Wierman, Margaret, Biochemistry and Molecular Genetics - Graduate School of Arts and Sciences, University of Virginia
Smith, Jeffrey, Biochemistry and Molecular Genetics, UVA

As an increasingly older population, aging-related diseases have become one of the largest health threats to our society. Although the pathologies vary in their specific manifestations, encompassing everything from arthritis to Alzheimer’s, research has revealed that most aging degeneration begins at the cellular level. The features of this cellular degeneration are fairly conserved across eukaryotes, and several common molecular aging pathways have been elucidated through work in model organisms. Many of these pathways were first discovered in the budding yeast, Saccharomyces cerevisiae. Through studying and identifying genetic and environmental factors that effect the chronological lifespan of yeast, specifically the amount of time a yeast cell can survive in a post-mitotic state, we too discovered novel aging factors as well as further elucidated the role of known aging pathways in mediating lifespan. A functional genomic study comparing gene expression data from several long-lived yeast populations identified several genetic biomarkers of extended chronological lifespan, revealed previously unknown genetic factors with biological aging relevance, and led to the characterization of two distinct long-lived phenotypes.

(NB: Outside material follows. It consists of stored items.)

Lemma compressed_inv_plain all done_ st total e scanned :
  compressed_inv all done_ st → total <= u64_MAX → er_entry_id e = len (ct_entries st) →
  entry_from (source_data contents (ct_sources st)) contents (ct_entries st) e scanned →
  compressed_inv all (done_ ++ [scanned]) {|
    ct_entries := ct_entries st ++ [e]; ct_sources := ct_sources st; ct_hardlinks := ct_hardlinks st;
    ct_original_total_size := total |}.
Proof.
  intros [Hents Hlinks Hsrc Hnd Hpos _ Hc] Ht Hid He. split; compressed_fields; try done.
  - apply Forall2_app; [|constructor; [|constructor]].
    + eapply Forall2_entry_from_mono; [done|apply lookup_app_keep|done].
    + eapply entry_from_mono; [done|apply lookup_app_keep|done].
  - eapply remembered_mono; [done|apply lookup_app_keep|done].
  - eapply Forall_impl; [exact Hsrc|]. intros source. apply source_of_app.
  - by apply positions_app.
  - rewrite len_app. lia.
Qed.

Lemma compressed_inv_file all done_ st total scanned source hash :
  compressed_inv all done_ st → total <= u64_MAX → scanned ∈ all → se_kind scanned = ScannedFile →
  let entry_id := len (ct_entries st) in
  src_entry_id source = entry_id → src_path source = se_source scanned →
  src_size source = len (contents (se_source scanned)) →
  compressed_inv all (done_ ++ [scanned]) {|
    ct_entries := ct_entries st ++ [new_entry entry_id scanned (src_size source) hash (File u64_MAX)];
    ct_sources := ct_sources st ++ [source];
    ct_hardlinks := remember (ct_hardlinks st) (se_identity scanned) (entry_id, src_size source, hash);
    ct_original_total_size := total |}.
Proof.
  intros [Hents Hlinks Hsrc Hnd Hpos _ Hc] Ht Hin Hkind entry_id Hid Hpath Hsize.
  set (e := new_entry _ _ _ _ _).
  assert (Hdata : source_data contents (ct_sources st ++ [source]) e (contents (se_source scanned))).
  { exists source. split; [apply elem_of_app; right; by left|]. by rewrite Hpath. }
  assert (Hlast : (ct_entries st ++ [e]) !! N.to_nat entry_id = Some e).
  { unfold entry_id, len. rewrite Nat2N.id. by apply list_lookup_middle. }
  split; compressed_fields; try done.
  - apply Forall2_app; [|constructor; [|constructor]].
    + eapply Forall2_entry_from_mono; [apply source_data_app|apply lookup_app_keep|done].
    + split; [done|]. rewrite Hkind. by left.
  - intros key t sz h Hk. unfold remember in Hk. destruct (se_identity scanned) as [id|] eqn:Hse.
    2: { eapply remembered_mono; [apply source_data_app|apply lookup_app_keep|exact Hlinks|exact Hk]. }
    destruct (decide (key = id)) as [->|Hne].
    + rewrite lookup_insert_eq in Hk. injection Hk as <- <- <-. by exists scanned, e.
    + rewrite lookup_insert_ne in Hk by done.
      eapply remembered_mono; [apply source_data_app|apply lookup_app_keep|exact Hlinks|exact Hk].
  - apply Forall_app. split; [eapply Forall_impl; [exact Hsrc|]; intros x; apply source_of_app|].
    constructor; [|constructor]. split; [|by rewrite Hpath]. exists e. by rewrite Hid.
  - rewrite map_app. apply NoDup_app. split; [done|]. split; [|apply NoDup_singleton].
    intros i Hi ->%list_elem_of_singleton. apply list_elem_of_fmap in Hi as (x & Hx & Hxin).
    rewrite Forall_forall in Hsrc. destruct (Hsrc x Hxin) as [(e' & He' & _) _].
    apply lookup_lt_Some in He'. rewrite <-Hx, Hid in He'. unfold entry_id, len in He'. lia.
  - by apply positions_app.
  - rewrite !len_app, !len_cons, len_nil. lia.
Qed.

One of these phenotypes is induced by caloric restriction, a nearly universal method of extending lifespan, and is characterized by the efficient consumption of alternative carbon sources. Further genetic studies revealed that this lifespan extension is mediated by several transcriptional events precipitated and sustained by the hyperactivation of Snf1. As the yeast homolog of mammalian AMPK, this finding supports the highly conserved AMPK signaling pathways as universal regulators of aging.